Personal information
- Born: 1970s
- Nationality: American
- Listed height: 6 ft 5 in (1.96 m)
- Listed weight: 210 lb (95 kg)

Career information
- High school: Caroline (Milford, Virginia)
- College: Norfolk State (1997–2000)
- NBA draft: 2000: undrafted
- Position: Shooting guard

Career history
- 2000–2001: Tampa Bay ThunderDawgs

Career highlights
- 2× MEAC Player of the Year (1999, 2000); 2× First-team All-MEAC (1999, 2000);

= Damian Woolfolk =

American basketball player (born 1970)

Damian Woolfolk is an American basketball player who is best known for his college career at Norfolk State University between 1997–98 and 1999–2000. A native of the Ruther Glen, Virginia, the 6'5", 210-pound shooting guard was the two-time Mid-Eastern Athletic Conference Men's Basketball Player of the Year, first as a junior in 1998–99 and again as a senior the following year.

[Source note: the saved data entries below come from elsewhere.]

(* ===== verification/VmRing.v ===== *)
(** * VmRing: the regions of an address space as a list

    The circular list of regions at the level of pointers stands for a list of
    areas that starts with the map's own region.  Linking a new region behind
    another and absorbing the next one are the corresponding changes of that
    list; both are local, so they are stated on the ring turned to the place
    where they happen. *)
From stdpp Require Import base numbers gmap list.
From S2P Require Import Prelude Core Queue Page PageSpec PageSource HeapSource Mmu Vm.

Open Scope Z_scope.

(** A region without its links. *)
Record area := mk_area { ar_ptr : Z; ar_addr : Z; ar_size : Z; ar_flags : Z; ar_phys : Z }.
#[export] Instance area_eta : Settable area := fun x => mk_area (ar_ptr x) (ar_addr x) (ar_size x) (ar_flags x) (ar_phys x).

Abbreviation ptrs L := (ar_ptr <$> L).

(** ** Rings *)

(** [a] lies at its address, between [p] and [n]. *)
Definition node_at (rs : gmap Z region) (p : Z) (a : area) (n : Z) : Prop :=
  exists sp sn, rs !! ar_ptr a = Some (mk_region p n sp sn (ar_addr a) (ar_size a) (ar_flags a) (ar_phys a)).

Definition nxt (L : list area) (fin : Z) : Z := match L with [] => fin | a :: _ => ar_ptr a end.
Fixpoint lst (p : Z) (L : list area) : Z := match L with [] => p | a :: L => lst (ar_ptr a) L end.

Fixpoint chain (rs : gmap Z region) (p : Z) (L : list area) (fin : Z) : Prop :=
  match L with
  | [] => True
  | a :: L => node_at rs p a (nxt L fin) /\ chain rs (ar_ptr a) L fin
  end.

Definition ring (rs : gmap Z region) (L : list area) : Prop := chain rs (lst 0 L) L (nxt L 0).

Lemma nxt_app L1 L2 fin : nxt (L1 ++ L2) fin = nxt L1 (nxt L2 fin).
Proof. by destruct L1. Qed.
Lemma lst_app p L1 L2 : lst p (L1 ++ L2) = lst (lst p L1) L2.
Proof. revert p. induction L1 as [|a L1 IH]; intros p; [done|]. cbn. apply IH. Qed.
Lemma chain_app rs p L1 L2 fin : chain rs p (L1 ++ L2) fin <-> chain rs p L1 (nxt L2 fin) /\ chain rs (lst p L1) L2 fin.
Proof. revert p. induction L1 as [|a L1 IH]; intros p; cbn; [tauto|]. rewrite IH, nxt_app. tauto. Qed.

(** A ring can be entered anywhere. *)
Lemma ring_turn rs L1 L2 : ring rs (L1 ++ L2) -> ring rs (L2 ++ L1).
Proof.
  destruct L1 as [|a L1]; [by rewrite app_nil_r|]. destruct L2 as [|b L2]; [by rewrite app_nil_r|].
  unfold ring. rewrite !chain_app, !lst_app, !nxt_app. cbn [lst nxt]. tauto.
Qed.

Lemma chain_frame rs rs' p L fin : (forall x, x ∈ ptrs L -> rs' !! x = rs !! x) -> chain rs p L fin -> chain rs' p L fin.
Proof.
  revert p. induction L as [|a L IH]; intros p Hr; [done|]. cbn. intros [(sp&sn&E) Hc]. split.
  - exists sp, sn. rewrite Hr by (by left). exact E.
  - apply IH; [|done]. intros x Hx. apply Hr. by right.
Qed.
Lemma ring_frame rs rs' L : (forall x, x ∈ ptrs L -> rs' !! x = rs !! x) -> ring rs L -> ring rs' L.
Proof. apply chain_frame. Qed.

Lemma chain_node rs p L fin a : chain rs p L fin -> a ∈ L -> exists q n, node_at rs q a n.
Proof.
  revert p. induction L as [|b L IH]; intros p; cbn; [intros _ []%elem_of_nil|]. intros [Hn Hc] [->|Ha]%elem_of_cons; [by do 2 eexists|by apply (IH (ar_ptr b))].
Qed.
Lemma ring_node rs L a : ring rs L -> a ∈ L -> exists q n, node_at rs q a n.
Proof. apply chain_node. Qed.
Lemma ring_mapped rs L x : ring rs L -> x ∈ ptrs L -> is_Some (rs !! x).
Proof. intros HR (a&->&Ha)%list_elem_of_fmap. destruct (ring_node rs L a HR Ha) as (?&?&?&?&->). by eexists. Qed.

(** *** The node of an area changes *)

Lemma chain_set rs p L fin a r : ar_ptr a ∉ ptrs L -> chain rs p L fin -> chain (<[ar_ptr a := r]> rs) p L fin.
Proof. intros Hni. apply chain_frame. intros x Hx. rewrite lookup_insert_ne; [done|]. intros <-. done. Qed.

(** The first area of a ring is replaced by one at the same address. *)
Lemma ring_update rs a M b sp sn r : NoDup (ptrs (a :: M)) -> ring rs (a :: M) -> rs !! ar_ptr a = Some r -> ar_ptr b = ar_ptr a ->
  ring (<[ar_ptr a := mk_region (r_prev r) (r_next r) sp sn (ar_addr b) (ar_size b) (ar_flags b) (ar_phys b)]> rs) (b :: M).
Proof.
  intros [Hni _]%NoDup_cons [(sp0&sn0&E) Hc] Er Eb. rewrite E in Er. injection Er as <-. cbn [r_prev r_next lst nxt] in *. unfold ring. cbn [lst nxt chain]. rewrite Eb. split.
  - exists sp, sn. by rewrite Eb, lookup_insert_eq.
  - by apply chain_set.
Qed.

Section Vm.
Context {K P : Type} `{HeapSource K} `{PageSource P}.
Implicit Types s : vmem K P.

(** *** A new region behind the first *)
Lemma ring_insert s a M b r shp shn : NoDup (ptrs (a :: M)) -> ar_ptr b ∉ ptrs (a :: M) -> ring (regs s) (a :: M) -> regs s !! ar_ptr a = Some r ->
  let reg := mk_region (ar_ptr a) (r_next r) shp shn (ar_addr b) (ar_size b) (ar_flags b) (ar_phys b) in
  exists rs', (s ← wr (r_next r) (fun r => r <| r_prev := ar_ptr b |>) (s <| regs ::= <[ar_ptr b := reg]> |>); wr (ar_ptr a) (fun r => r <| r_next := ar_ptr b |>) s) =
      Some (s <| regs := rs' |>) /\
    ring rs' (a :: b :: M) /\ (forall x, x ∉ ptrs (a :: b :: M) -> rs' !! x = regs s !! x).
Proof.
  intros ND Hb HR Er. apply NoDup_cons in ND as [Hni ND]. destruct HR as [(sp&sn&E) Hc]. rewrite E in Er. injection Er as <-. cbn [r_next nxt lst] in *.
  assert (ar_ptr b <> ar_ptr a) as Hba by (intros Eq; apply Hb; rewrite Eq; by left). assert (ar_ptr b ∉ ptrs M) as HbM by (intros ?; apply Hb; by right).
  unfold wr. cbn [regs set]. destruct M as [|m M]; cbn [nxt lst fmap list_fmap] in *.
  - rewrite lookup_insert_ne, E by done. cbn [mbind option_bind regs set]. rewrite lookup_insert_eq. cbn [mbind option_bind]. eexists. split; [done|]. split_and!.
    + split; [exists sp, sn; by rewrite lookup_insert_eq|]. split; [|done]. do 2 eexists. rewrite !lookup_insert_ne, lookup_insert_eq by done. done.
    + intros x [Hxa [Hxb _]%not_elem_of_cons]%not_elem_of_cons. rewrite !lookup_insert_ne by done. done.
  - destruct Hc as [(sp1&sn1&E1) Hc]. apply not_elem_of_cons in Hni as [Ham HaM], HbM as [Hbm HbM]. apply NoDup_cons in ND as [HmM ND].
    rewrite lookup_insert_ne, E1 by done. cbn [mbind option_bind regs set]. rewrite !lookup_insert_ne, E by done. cbn [mbind option_bind]. eexists. split; [done|]. split_and!.
    + split; [exists sp, sn; by rewrite lookup_insert_eq|]. split; [do 2 eexists; rewrite !lookup_insert_ne, lookup_insert_eq by done; done|]. cbn [nxt]. split.
      * exists sp1, sn1. rewrite lookup_insert_ne, lookup_insert_eq by done. done.
      * apply chain_set; [done|]. apply (chain_set _ _ _ _ m); [done|]. by apply chain_set.
    + intros x [Hxa [Hxb [Hxm _]%not_elem_of_cons]%not_elem_of_cons]%not_elem_of_cons. rewrite !lookup_insert_ne by done. done.
Qed.

(** *** The second region is absorbed by the first *)
Lemma ring_absorb s a b M : NoDup (ptrs (a :: b :: M)) -> ring (regs s) (a :: b :: M) ->
  exists rs' : gmap Z region, absorb (ar_ptr a) (ar_ptr b) s = vm_kmem_free (ar_ptr b) (s <| regs := rs' |>) /\
    ring (delete (ar_ptr b) rs') (a <| ar_size := u32 (ar_size a + ar_size b) |> :: M) /\
    (forall x, x ∉ ptrs (a :: b :: M) -> rs' !! x = regs s !! x).
Proof.
  intros ND HR. unfold absorb, wr. apply NoDup_cons in ND as [[Hab HaM]%not_elem_of_cons [HbM ND]%NoDup_cons].
  destruct HR as [(sp&sn&E) [(sp1&sn1&E1) Hc]]. cbn [nxt lst] in *. rewrite E1. cbn [mbind option_bind]. rewrite E. cbn [mbind option_bind regs set]. rewrite lookup_insert_ne, E1 by done.
  cbn [mbind option_bind r_next regs set]. destruct M as [|m M]; cbn [nxt lst fmap list_fmap] in *.
  - rewrite lookup_insert_eq. cbn [mbind option_bind regs set]. rewrite insert_insert_eq, (lookup_insert_ne _ _ (ar_ptr b)), E1 by done. cbn [mbind option_bind]. rewrite lookup_insert_eq. cbn [mbind option_bind].
    rewrite !insert_insert_eq. eexists. split; [done|]. split_and!.
    + split; [|done]. exists sp, sn. cbn [ar_ptr set]. by rewrite lookup_delete_ne, lookup_insert_eq by done.
    + intros x [Hxa [Hxb _]%not_elem_of_cons]%not_elem_of_cons. rewrite !lookup_insert_ne by done. done.
  - destruct Hc as [(sp2&sn2&E2) Hc]. apply not_elem_of_cons in HaM as [Ham HaM], HbM as [Hbm HbM]. apply NoDup_cons in ND as [HmM ND].
    rewrite lookup_insert_ne, E2 by done. cbn [mbind option_bind regs set]. rewrite !(lookup_insert_ne _ _ (ar_ptr b)), E1 by done. cbn [mbind option_bind].
    rewrite lookup_insert_ne, lookup_insert_eq by done. cbn [mbind option_bind regs set]. eexists. split; [done|]. split_and!.
    + split; [exists sp, sn; cbn [ar_ptr set]; by rewrite lookup_delete_ne, lookup_insert_eq by done|]. cbn [nxt]. split.
      * exists sp2, sn2. cbn [ar_ptr set]. rewrite lookup_delete_ne, lookup_insert_ne, lookup_insert_eq by done. done.
      * eapply chain_frame; [|exact Hc]. intros x Hx. rewrite lookup_delete_ne by (intros <-; done). rewrite !lookup_insert_ne by (intros <-; done). done.
    + intros x [Hxa [Hxb [Hxm _]%not_elem_of_cons]%not_elem_of_cons]%not_elem_of_cons. rewrite !lookup_insert_ne by done. done.
Qed.
End Vm.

He scored 1,711 career points while playing for the Spartans, which through 2009–10 was the 10th highest total in school history. He played in 82 career games for a per-game average of 20.8 points per game. His 23.5 points per game average as a junior led the MEAC and was also the fifth-highest in all of NCAA Division I, while his 20.9 per game average as a senior led the MEAC once again.

After college, Woolfolk had a stint playing for the short-lived Tampa Bay ThunderDawgs in the American Basketball Association, whose franchise lasted for only the 2000–01 season.